Eine Freundschaft ist wie ein Sparkonto
Die Freundschaft von Uwe und Tobias ist flexibel. Es gab auch schon Zeiten – Tage, Wochen, Monate – ohne Kontakt. Und das ist okay, wenn man eine gemeinsame Basis hat, die das tragen kann. Westfälisch nüchtern vergleicht Tobias die Freundschaft mit einem gemeinsamen Sparkonto, auf das beide jahrelang eingezahlt haben:
"Und da ist dann viel Kapital drin und dann hält es das auch aus, wenn für lange Zeit nicht so viel eingezahlt wird, oder wenn beide viel Geld abheben, so wie wir das tun, wenn wir uns nicht sehen, lange nicht sehen."
Kulturschock, wenn man sich wiedersieht?
Die beiden sehen sich etwa einmal pro Jahr. Meistens kommt Tobias mit seiner Familie dann nach Deutschland, wo sie sich gern in ihrem Heimatdorf treffen. Von New York nach Westkirchen in Westfalen: Prallen da Welten aufeinander?
"Es geht sofort los, wenn er da ist, wir müssen auch keinen Smalltalk führen. Aber dafür bin ich genauso bekannt wie er - wir vertrödeln eh nicht unsere Zeit mit belanglosen Gesprächen. Spätestens nach dem dritten Satz sind wir im Thema", bemerkt Uwe. Dieses Urvertrauen in ihre Freundschaft schafft eine Nähe, die auch mehr als 6.000 Kilometer nicht kaputt machen können.

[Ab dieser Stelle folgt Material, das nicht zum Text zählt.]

(** The manifests are the entries named [Cargo.toml], to the letter, of
    the directories of the walk. *)
Lemma manifest_paths_spec (w : world) (path : string) :
  path ∈ manifest_paths w ↔
  ∃ t entry, crates w = Some t ∧ entry ∈ walk "crates" t
           ∧ "Cargo.toml" ∈ entry.2 ∧ path = path_join entry.1.1 "Cargo.toml".
Proof.
  unfold manifest_paths. destruct (crates w) as [t|].
  - rewrite list_elem_of_In, in_flat_map. split.
    + intros (entry & Hin & Hp). exists t, entry.
      split; [reflexivity|]. split; [by apply list_elem_of_In|].
      by apply manifests_of_spec, list_elem_of_In.
    + intros (t' & entry & [= <-] & Hin & Hp). exists entry.
      split; [by apply list_elem_of_In|].
      by apply list_elem_of_In, manifests_of_spec.
  - split; [by intros ?%elem_of_nil | by intros (? & ? & ? & _)].
Qed.

Lemma dirtree_nested_ind (P : dirtree → Prop) :
  (∀ scan_ok subdirs nondirs,
     Forall (λ entry, P entry.2) subdirs → P (Dir scan_ok subdirs nondirs)) →
  ∀ t, P t.
Proof.
  intros H. fix IH 1. intros [scan_ok subdirs nondirs]. apply H.
  induction subdirs as [|[name sub] subdirs IHs]; constructor.
  - apply IH.
  - exact IHs.
Qed.

Lemma prefix_app (a b : string) : String.prefix a (a ++ b) = true.
Proof. apply prefix_spec. by exists b. Qed.

Lemma prefix_refl (a : string) : String.prefix a a = true.
Proof.
  induction a as [|c a IH]; simpl; [reflexivity|].
  destruct (Ascii.ascii_dec c c); [exact IH | contradiction].
Qed.

Lemma prefix_trans (a b c : string) :
  String.prefix a b = true → String.prefix b c = true → String.prefix a c = true.
Proof.
  revert b c. induction a as [|x a IH]; intros [|y b] [|z c]; simpl;
    try reflexivity; try discriminate.
  destruct (Ascii.ascii_dec x y) as [->|]; [|discriminate].
  destruct (Ascii.ascii_dec y z) as [->|]; [|discriminate].
  apply IH.
Qed.

Lemma prefix_path_join (a b : string) :
  String.prefix "/" b = false → String.prefix a (path_join a b) = true.
Proof.
  intros Hb. unfold path_join. rewrite Hb.
  destruct (String.eqb a "" || ends_with_sep a); apply prefix_app.
Qed.

(** The directories of the walk are the top and directories below it. *)
Lemma walk_roots (t : dirtree) :
  ∀ top entry, well_named t = true → entry ∈ walk top t →
    entry.1.1 = top
    ∨ ∃ name, String.prefix "/" name = false
            ∧ String.prefix (path_join top name) entry.1.1 = true.
Proof.
  induction t as [scan_ok subdirs nondirs IH] using dirtree_nested_ind.
  intros top entry Hwn Hin. simpl in Hin.
  destruct scan_ok; [|by apply elem_of_nil in Hin].
  apply elem_of_cons in Hin as [->|Hin]; [by left|]. right.
  simpl in Hwn. revert Hwn Hin.
  induction IH as [|[name sub] subdirs Hsub _ IHsubs]; intros Hwn Hin.
  - by apply elem_of_nil in Hin.
  - apply andb_prop in Hwn as [[Hname Hwsub]%andb_prop Hrest].
    apply negb_true_iff in Hname.
    apply elem_of_app in Hin as [Hin|Hin]; [|by apply IHsubs].
    exists name. split; [exact Hname|].
    destruct (Hsub _ _ Hwsub Hin) as [->|(name' & Hname' & Hpre)].
    + apply prefix_refl.
    + eapply prefix_trans; [|exact Hpre]. by apply prefix_path_join.
Qed.

Lemma manifest_under_crates (w : world) (path : string) :
  well_named_world w = true → path ∈ manifest_paths w →
  String.prefix "crates/" path = true.
Proof.
  unfold well_named_world.
  intros Hwn (t & entry & Ht & Hin & _ & ->)%manifest_paths_spec.
  rewrite Ht in Hwn.
  destruct (walk_roots t "crates" entry Hwn Hin) as [->|(name & Hname & Hpre)].
  - reflexivity.
  - eapply prefix_trans; [|by apply prefix_path_join].
    eapply prefix_trans; [|exact Hpre].
    unfold path_join. rewrite Hname. apply (prefix_app "crates/" name).
Qed.

Section MainProps.

Context {lib : Toml}.

Lemma process_all_events (paths : list string) :
  ∀ w, ∃ evs, trace (process_all paths w).2 = (trace w ++ evs)%list
            ∧ ∀ ev, ev ∈ evs → ∃ path, path ∈ paths ∧ about path ev.
Proof.
  induction paths as [|q paths IH]; intros w.
  - exists []. split; [by rewrite app_nil_r | by intros ? ?%elem_of_nil].
  - destruct (process_file_trace q w) as (e1 & H1 & Hab1).
    assert (∀ ev, ev ∈ EvOpen q "r" :: e1 → ∃ path, path ∈ q :: paths ∧ about path ev)
      as Hfirst.
    { intros ev [->|Hev]%elem_of_cons; exists q; (split; [left|]).
      - left. by exists "r".
      - by apply Hab1. }
    rewrite process_all_cons.
    destruct (process_file q w) as [[[]|e] w1]; cbn [snd] in H1.
    + destruct (IH w1) as (e2 & H2 & Hin).
      exists ((EvOpen q "r" :: e1) ++ e2)%list. split.
      * by rewrite H2, H1, <- app_assoc.
      * intros ev [Hev|Hev]%elem_of_app; [by apply Hfirst|].
        destruct (Hin ev Hev) as (path & Hp & Hab). exists path.
        split; [by right | exact Hab].
    + exists (EvOpen q "r" :: e1). by split.
Qed.

Lemma main_events (w : world) (ev : event) :
  ev ∈ new_events w (main w).2 → ∃ path, path ∈ manifest_paths w ∧ about path ev.
Proof.
  rewrite main_unfold.
  destruct (process_all_events (manifest_paths w) w) as (evs & Ht & Hev).
  unfold new_events. rewrite Ht, drop_app_length. apply Hev.
Qed.

(** X14. Every file [main] opens, for reading or for writing, is an
    entry named [Cargo.toml], to the letter, of a directory that
    [os.walk] gave. *)
Theorem main_opens_manifests_only (w : world) (path mode : string) :
  EvOpen path mode ∈ new_events w (main w).2 →
  ∃ t root dirs files,
    crates w = Some t ∧ (root, dirs, files) ∈ walk "crates" t
    ∧ "Cargo.toml" ∈ files ∧ path = path_join root "Cargo.toml".
Proof.
  intros (p & Hp & Hab)%main_events.
  assert (p = path) as ->.
  { destruct Hab as [[m [= ->]]|[[=]|[e [=]]]]. reflexivity. }
  apply manifest_paths_spec in Hp as (t & [[root dirs] files] & Ht' & Hw & Hc & ->).
  by exists t, root, dirs, files.
Qed.

(** X15. Every line [main] prints is [Updating <path>] or [Error
    processing <path>: <detail>] for a manifest of the walk; there is no
    other output, and no summary. *)
Theorem main_prints_about_manifests_only (w : world) (line : string) :
  EvPrint line ∈ new_events w (main w).2 →
  ∃ path, path ∈ manifest_paths w
        ∧ (line = "Updating " ++ path ∨ ∃ e, line = error_line path e).
Proof.
  intros (p & Hp & Hab)%main_events. exists p. split; [exact Hp|].
  destruct Hab as [[m [=]]|[[= ->]|[e [= ->]]]]; eauto.
Qed.

(** X16. When no name of a subdirectory starts with a separator, as is so
    of the names [os.scandir] gives, the path of every file [main] opens
    starts with [crates/]. *)
Theorem main_stays_under_crates (w : world) :
  well_named_world w = true →
  ∀ path mode, EvOpen path mode ∈ new_events w (main w).2 →
    String.prefix "crates/" path = true.
Proof.
  intros Hwn path mode (p & Hp & Hab)%main_events.
  assert (p = path) as ->.
  { destruct Hab as [[m [= ->]]|[[=]|[e [=]]]]. reflexivity. }
  by apply (manifest_under_crates w).
Qed.

End MainProps.

Lemma main_opens_manifests_only_witness :
  EvOpen "crates/app/Cargo.toml" "w"
    ∈ new_events demo_world (main (lib := demo_toml) demo_world).2
  ∧ ∃ t root dirs files,
      crates demo_world = Some t ∧ (root, dirs, files) ∈ walk "crates" t
      ∧ "Cargo.toml" ∈ files
      ∧ "crates/app/Cargo.toml" = path_join root "Cargo.toml".
Proof.
  assert (EvOpen "crates/app/Cargo.toml" "w"
    ∈ new_events demo_world (main (lib := demo_toml) demo_world).2) as H
    by (apply (bool_decide_unpack _); vm_compute; exact I).
  split; [exact H | exact (main_opens_manifests_only (lib := demo_toml) _ _ _ H)].
Defined.

Lemma main_prints_about_manifests_only_witness :
  EvPrint "Updating crates/app/Cargo.toml"
    ∈ new_events demo_world (main (lib := demo_toml) demo_world).2
  ∧ ∃ path, path ∈ manifest_paths demo_world
          ∧ ("Updating crates/app/Cargo.toml" = "Updating " ++ path
             ∨ ∃ e, "Updating crates/app/Cargo.toml" = error_line path e).
Proof.
  assert (EvPrint "Updating crates/app/Cargo.toml"
    ∈ new_events demo_world (main (lib := demo_toml) demo_world).2) as H
    by (apply (bool_decide_unpack _); vm_compute; exact I).
  split; [exact H | exact (main_prints_about_manifests_only (lib := demo_toml) _ _ H)].
Defined.

Lemma main_stays_under_crates_witness :
  well_named_world demo_world = true
  ∧ ∀ path mode,
      EvOpen path mode ∈ new_events demo_world (main (lib := demo_toml) demo_world).2 →
      String.prefix "crates/" path = true.
Proof.
  assert (well_named_world demo_world = true) as H by (vm_compute; reflexivity).
  split; [exact H | exact (main_stays_under_crates (lib := demo_toml) _ H)].
Defined.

Distanz ist nur geographisch
"Ich glaube, ohne Uwe würde ich mich ein ganzes Stück einsamer fühlen", sagt Tobias. Wenn er einem anderen Menschen ein großes Geschenk machen wollte, dann würde er ihm Uwe als Freund geben, fügt er hinzu. Und wenn man Uwe fragt, dann merkt man, dass Freundschaft wirklich keine Kilometer zählt:
"Tobias ist für mich der Mensch in meinem Leben, der mir am nächsten ist, obwohl er am weitesten geographisch von mir entfernt ist."